▸ Your task: Report every line of the records that includes the word "insts".

▸ Data to use:
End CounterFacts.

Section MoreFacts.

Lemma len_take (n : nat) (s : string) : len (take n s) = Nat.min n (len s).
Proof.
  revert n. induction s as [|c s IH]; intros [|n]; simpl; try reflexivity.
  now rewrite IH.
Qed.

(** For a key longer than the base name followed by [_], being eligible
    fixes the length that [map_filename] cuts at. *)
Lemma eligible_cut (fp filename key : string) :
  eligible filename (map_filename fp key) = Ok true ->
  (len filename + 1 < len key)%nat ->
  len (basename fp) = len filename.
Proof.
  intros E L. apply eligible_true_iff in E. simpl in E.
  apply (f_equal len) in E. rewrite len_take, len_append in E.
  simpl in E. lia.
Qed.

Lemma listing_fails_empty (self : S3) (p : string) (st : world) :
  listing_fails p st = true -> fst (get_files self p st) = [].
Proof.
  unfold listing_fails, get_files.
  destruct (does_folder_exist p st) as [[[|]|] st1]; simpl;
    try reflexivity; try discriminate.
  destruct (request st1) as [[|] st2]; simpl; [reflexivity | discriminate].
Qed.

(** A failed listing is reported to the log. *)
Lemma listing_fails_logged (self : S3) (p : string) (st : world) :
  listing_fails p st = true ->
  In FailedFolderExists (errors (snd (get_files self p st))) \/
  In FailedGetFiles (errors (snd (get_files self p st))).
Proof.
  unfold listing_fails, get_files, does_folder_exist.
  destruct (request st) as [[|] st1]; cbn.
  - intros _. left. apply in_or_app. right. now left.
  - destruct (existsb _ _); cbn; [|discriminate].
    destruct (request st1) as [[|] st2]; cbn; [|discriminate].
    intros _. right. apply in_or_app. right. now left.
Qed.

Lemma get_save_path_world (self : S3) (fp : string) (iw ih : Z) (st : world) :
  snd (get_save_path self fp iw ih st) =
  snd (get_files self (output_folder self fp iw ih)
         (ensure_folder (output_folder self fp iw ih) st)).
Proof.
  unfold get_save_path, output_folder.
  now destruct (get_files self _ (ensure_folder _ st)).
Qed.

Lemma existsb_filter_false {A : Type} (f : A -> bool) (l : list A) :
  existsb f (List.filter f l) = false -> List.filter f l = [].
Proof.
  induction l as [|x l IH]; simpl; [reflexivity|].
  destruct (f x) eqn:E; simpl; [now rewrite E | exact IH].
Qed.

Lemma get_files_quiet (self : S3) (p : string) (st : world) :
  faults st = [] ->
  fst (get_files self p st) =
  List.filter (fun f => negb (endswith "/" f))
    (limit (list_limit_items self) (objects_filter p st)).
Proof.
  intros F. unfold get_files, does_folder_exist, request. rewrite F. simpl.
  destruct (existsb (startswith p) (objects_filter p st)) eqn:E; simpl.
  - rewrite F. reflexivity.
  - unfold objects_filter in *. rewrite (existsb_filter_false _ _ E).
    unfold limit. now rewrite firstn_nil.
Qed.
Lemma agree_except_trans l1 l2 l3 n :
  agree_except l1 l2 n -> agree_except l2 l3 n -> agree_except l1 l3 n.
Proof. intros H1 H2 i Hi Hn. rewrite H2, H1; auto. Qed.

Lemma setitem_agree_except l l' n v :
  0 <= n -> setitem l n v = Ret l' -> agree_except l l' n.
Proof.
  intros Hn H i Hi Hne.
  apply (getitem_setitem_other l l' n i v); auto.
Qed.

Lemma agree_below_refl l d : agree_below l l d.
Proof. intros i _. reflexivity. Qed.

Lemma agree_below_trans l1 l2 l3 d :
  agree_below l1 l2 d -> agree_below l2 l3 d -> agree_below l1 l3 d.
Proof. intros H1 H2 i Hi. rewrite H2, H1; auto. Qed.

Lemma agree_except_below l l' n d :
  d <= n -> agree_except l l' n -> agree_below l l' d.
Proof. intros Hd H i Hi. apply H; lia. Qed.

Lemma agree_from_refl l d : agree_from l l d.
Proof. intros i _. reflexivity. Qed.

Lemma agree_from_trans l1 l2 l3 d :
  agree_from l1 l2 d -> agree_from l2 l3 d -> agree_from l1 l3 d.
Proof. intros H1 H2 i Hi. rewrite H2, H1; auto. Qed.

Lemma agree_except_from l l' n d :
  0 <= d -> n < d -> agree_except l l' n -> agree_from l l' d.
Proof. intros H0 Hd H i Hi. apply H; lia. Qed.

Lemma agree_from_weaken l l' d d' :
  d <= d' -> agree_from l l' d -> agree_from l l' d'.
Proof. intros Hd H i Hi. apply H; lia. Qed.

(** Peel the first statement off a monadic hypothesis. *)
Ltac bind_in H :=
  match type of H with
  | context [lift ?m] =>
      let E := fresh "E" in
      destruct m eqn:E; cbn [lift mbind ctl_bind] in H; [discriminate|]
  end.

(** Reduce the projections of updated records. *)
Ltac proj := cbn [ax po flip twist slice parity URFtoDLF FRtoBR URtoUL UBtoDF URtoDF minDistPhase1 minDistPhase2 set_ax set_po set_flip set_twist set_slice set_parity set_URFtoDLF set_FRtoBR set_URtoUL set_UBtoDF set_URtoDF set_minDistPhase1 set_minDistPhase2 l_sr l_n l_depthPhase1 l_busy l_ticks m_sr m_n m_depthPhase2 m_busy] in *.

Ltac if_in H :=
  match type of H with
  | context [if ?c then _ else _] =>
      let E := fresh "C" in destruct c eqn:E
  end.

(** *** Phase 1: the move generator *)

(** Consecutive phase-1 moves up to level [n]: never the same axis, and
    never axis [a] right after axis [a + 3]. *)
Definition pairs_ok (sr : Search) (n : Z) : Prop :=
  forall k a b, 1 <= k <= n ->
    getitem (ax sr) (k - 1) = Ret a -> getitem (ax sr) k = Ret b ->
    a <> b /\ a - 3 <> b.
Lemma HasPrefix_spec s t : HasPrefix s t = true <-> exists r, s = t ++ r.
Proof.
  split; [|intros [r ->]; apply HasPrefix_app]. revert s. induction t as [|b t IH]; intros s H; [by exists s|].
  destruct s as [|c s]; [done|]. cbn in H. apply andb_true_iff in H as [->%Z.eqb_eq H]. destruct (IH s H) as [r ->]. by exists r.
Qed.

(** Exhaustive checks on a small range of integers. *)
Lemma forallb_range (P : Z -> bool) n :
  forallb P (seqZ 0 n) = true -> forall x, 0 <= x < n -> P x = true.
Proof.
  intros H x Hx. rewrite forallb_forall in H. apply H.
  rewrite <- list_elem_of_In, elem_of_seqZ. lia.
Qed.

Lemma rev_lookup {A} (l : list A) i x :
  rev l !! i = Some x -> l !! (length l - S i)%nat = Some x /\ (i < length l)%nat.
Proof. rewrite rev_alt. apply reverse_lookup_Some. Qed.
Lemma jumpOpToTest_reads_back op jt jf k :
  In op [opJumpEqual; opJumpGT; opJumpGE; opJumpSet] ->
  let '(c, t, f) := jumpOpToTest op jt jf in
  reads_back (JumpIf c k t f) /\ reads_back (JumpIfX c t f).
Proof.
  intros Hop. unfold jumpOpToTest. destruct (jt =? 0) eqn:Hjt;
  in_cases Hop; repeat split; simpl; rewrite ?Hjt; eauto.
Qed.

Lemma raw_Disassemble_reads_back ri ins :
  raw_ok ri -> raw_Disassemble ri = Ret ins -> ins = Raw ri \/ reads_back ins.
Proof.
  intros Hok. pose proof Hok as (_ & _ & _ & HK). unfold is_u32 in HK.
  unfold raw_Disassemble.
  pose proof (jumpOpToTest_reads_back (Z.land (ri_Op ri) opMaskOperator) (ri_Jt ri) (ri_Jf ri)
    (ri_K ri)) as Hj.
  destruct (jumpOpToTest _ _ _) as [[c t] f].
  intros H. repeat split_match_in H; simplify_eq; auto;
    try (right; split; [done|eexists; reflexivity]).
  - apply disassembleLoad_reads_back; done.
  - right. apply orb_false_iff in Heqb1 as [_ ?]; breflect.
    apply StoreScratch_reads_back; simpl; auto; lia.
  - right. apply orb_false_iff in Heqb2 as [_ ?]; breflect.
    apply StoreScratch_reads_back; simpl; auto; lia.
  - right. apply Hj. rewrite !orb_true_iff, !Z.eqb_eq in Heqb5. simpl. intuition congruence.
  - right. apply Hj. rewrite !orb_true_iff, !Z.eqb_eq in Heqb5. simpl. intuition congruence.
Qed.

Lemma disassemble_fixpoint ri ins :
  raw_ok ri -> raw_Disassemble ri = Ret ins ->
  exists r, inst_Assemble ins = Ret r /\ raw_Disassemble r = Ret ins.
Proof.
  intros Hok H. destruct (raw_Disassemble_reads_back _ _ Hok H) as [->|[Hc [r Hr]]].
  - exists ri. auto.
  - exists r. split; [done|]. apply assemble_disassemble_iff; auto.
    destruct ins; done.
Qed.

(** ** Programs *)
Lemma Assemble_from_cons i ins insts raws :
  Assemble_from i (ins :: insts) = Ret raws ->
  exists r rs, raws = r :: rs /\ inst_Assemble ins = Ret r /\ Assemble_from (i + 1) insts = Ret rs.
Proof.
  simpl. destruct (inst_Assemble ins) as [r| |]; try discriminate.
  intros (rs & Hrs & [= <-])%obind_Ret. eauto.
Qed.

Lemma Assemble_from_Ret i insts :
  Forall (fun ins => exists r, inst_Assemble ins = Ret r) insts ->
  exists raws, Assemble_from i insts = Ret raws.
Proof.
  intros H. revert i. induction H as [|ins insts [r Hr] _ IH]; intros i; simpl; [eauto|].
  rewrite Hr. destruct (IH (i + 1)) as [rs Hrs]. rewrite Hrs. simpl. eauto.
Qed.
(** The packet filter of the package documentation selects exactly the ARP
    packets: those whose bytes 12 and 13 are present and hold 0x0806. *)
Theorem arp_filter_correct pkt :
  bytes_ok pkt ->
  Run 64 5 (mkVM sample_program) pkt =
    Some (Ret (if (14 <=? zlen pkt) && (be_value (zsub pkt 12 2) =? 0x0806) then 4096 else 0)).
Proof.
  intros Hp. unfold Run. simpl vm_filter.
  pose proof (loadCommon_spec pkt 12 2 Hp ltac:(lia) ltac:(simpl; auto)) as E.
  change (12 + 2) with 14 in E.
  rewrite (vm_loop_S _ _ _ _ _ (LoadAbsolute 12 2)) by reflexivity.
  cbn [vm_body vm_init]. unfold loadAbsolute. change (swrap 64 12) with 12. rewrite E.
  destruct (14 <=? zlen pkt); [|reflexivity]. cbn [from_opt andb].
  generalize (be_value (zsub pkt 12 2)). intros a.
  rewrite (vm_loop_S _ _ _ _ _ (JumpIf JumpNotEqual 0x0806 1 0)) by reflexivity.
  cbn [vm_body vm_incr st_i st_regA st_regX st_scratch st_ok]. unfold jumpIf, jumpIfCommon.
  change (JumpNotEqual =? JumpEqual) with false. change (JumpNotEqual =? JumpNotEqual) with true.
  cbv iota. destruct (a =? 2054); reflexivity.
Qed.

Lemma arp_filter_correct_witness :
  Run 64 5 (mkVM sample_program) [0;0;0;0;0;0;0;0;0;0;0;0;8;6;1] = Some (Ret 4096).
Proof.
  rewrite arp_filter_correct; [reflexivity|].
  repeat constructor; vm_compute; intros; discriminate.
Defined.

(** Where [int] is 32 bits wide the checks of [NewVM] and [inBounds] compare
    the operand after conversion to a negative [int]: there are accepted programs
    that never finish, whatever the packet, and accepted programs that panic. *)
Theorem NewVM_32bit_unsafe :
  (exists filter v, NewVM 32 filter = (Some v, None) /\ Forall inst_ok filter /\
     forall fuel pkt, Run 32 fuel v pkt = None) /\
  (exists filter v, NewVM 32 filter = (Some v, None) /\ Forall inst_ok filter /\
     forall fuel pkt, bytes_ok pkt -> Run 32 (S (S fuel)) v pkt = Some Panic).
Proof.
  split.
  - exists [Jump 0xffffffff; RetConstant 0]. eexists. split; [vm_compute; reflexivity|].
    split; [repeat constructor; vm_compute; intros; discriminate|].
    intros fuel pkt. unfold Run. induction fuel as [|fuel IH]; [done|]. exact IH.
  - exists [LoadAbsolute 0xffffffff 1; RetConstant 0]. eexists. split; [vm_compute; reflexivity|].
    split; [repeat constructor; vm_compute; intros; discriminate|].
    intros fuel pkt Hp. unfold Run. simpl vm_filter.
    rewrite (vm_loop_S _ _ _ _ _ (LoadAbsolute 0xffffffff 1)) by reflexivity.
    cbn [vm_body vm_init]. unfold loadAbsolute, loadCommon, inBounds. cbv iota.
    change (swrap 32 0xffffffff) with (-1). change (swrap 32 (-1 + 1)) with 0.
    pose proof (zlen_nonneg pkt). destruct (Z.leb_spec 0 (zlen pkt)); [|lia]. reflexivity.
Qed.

...

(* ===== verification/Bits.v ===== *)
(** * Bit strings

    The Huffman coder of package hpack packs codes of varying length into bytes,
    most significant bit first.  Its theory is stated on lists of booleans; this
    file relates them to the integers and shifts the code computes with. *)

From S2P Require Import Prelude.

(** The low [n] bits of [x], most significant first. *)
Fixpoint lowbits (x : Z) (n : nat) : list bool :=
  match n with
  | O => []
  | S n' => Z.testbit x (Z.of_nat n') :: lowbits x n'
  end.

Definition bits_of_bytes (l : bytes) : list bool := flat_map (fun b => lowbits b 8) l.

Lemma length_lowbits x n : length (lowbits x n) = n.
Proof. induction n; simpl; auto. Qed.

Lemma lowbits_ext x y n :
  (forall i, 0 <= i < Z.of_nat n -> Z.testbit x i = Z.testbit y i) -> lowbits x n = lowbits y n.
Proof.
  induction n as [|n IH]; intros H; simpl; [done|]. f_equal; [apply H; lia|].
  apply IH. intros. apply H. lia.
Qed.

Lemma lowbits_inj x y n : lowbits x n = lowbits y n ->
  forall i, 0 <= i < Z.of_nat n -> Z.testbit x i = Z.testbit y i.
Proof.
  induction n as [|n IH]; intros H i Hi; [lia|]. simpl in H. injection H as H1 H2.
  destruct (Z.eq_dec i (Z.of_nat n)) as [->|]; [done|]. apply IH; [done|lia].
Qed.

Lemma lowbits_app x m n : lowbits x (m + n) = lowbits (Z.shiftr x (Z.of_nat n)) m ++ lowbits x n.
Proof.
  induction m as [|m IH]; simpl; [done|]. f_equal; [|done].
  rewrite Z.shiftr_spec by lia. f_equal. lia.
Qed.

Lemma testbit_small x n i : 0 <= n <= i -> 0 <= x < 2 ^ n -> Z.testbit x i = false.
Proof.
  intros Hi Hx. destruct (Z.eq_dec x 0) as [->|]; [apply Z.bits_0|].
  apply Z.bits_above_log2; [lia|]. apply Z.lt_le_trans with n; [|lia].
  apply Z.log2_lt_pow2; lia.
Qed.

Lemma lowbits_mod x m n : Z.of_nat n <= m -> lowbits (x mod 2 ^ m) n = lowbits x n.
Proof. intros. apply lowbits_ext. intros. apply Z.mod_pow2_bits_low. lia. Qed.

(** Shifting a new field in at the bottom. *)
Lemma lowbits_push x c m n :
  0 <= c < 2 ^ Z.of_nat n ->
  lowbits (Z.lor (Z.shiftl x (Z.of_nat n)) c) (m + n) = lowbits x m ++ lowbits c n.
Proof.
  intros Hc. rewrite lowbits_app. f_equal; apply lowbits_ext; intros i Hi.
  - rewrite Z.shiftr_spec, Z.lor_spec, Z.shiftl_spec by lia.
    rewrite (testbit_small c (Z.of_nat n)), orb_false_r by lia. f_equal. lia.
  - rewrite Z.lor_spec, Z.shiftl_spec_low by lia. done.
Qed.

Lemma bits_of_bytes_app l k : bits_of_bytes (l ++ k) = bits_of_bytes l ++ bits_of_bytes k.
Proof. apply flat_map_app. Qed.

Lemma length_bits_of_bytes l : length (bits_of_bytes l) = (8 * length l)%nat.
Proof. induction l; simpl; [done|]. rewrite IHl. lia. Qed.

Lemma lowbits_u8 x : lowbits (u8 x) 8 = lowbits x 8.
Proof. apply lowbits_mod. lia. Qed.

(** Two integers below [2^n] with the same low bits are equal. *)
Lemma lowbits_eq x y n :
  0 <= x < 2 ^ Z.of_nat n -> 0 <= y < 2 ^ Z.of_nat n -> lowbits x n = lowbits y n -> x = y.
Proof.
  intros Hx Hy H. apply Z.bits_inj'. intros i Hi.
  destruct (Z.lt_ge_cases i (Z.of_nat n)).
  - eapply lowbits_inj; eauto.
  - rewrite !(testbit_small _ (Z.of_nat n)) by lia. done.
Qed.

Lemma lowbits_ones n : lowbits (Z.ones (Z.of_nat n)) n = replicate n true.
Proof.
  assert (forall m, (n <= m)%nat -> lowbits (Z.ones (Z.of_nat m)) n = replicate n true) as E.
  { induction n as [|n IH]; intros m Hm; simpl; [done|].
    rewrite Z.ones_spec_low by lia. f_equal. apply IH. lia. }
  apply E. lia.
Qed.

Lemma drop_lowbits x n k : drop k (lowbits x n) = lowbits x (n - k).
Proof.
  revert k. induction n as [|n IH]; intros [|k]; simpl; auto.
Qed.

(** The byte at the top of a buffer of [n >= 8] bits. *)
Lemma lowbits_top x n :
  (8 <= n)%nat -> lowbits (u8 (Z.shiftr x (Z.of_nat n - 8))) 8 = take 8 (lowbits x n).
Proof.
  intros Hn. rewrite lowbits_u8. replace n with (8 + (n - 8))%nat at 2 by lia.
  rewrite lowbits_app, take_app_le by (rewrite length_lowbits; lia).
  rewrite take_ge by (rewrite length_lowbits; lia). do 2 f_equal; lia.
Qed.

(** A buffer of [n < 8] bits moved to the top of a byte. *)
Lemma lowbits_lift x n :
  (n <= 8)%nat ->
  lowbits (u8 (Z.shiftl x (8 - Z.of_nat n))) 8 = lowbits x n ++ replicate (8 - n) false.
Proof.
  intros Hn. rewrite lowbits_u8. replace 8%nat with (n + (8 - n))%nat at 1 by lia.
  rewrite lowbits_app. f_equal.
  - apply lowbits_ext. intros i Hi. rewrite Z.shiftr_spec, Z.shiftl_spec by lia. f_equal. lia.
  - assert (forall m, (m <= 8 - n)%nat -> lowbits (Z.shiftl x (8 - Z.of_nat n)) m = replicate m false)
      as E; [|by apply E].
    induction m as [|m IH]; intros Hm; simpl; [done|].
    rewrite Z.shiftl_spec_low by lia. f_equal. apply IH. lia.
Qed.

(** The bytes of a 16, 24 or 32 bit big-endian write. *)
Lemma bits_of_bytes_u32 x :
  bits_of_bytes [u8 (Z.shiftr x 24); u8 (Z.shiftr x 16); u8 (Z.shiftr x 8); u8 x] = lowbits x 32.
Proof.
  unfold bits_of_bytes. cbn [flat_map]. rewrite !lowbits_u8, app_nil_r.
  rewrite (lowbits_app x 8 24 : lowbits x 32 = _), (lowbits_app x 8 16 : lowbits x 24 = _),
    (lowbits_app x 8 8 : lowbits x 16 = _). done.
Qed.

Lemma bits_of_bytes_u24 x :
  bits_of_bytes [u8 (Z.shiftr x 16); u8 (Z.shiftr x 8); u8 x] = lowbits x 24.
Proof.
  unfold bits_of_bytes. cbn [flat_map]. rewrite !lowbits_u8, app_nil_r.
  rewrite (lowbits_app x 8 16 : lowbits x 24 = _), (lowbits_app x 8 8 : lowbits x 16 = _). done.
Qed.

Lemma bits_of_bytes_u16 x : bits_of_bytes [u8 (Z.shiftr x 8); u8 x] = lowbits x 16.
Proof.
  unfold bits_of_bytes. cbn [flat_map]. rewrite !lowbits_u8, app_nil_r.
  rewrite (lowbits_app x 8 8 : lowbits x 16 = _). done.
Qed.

▸ Task response:
Lemma Assemble_from_cons i ins insts raws :
  Assemble_from i (ins :: insts) = Ret raws ->
  exists r rs, raws = r :: rs /\ inst_Assemble ins = Ret r /\ Assemble_from (i + 1) insts = Ret rs.
Lemma Assemble_from_Ret i insts :
  Forall (fun ins => exists r, inst_Assemble ins = Ret r) insts ->
  exists raws, Assemble_from i insts = Ret raws.
  intros H. revert i. induction H as [|ins insts [r Hr] _ IH]; intros i; simpl; [eauto|].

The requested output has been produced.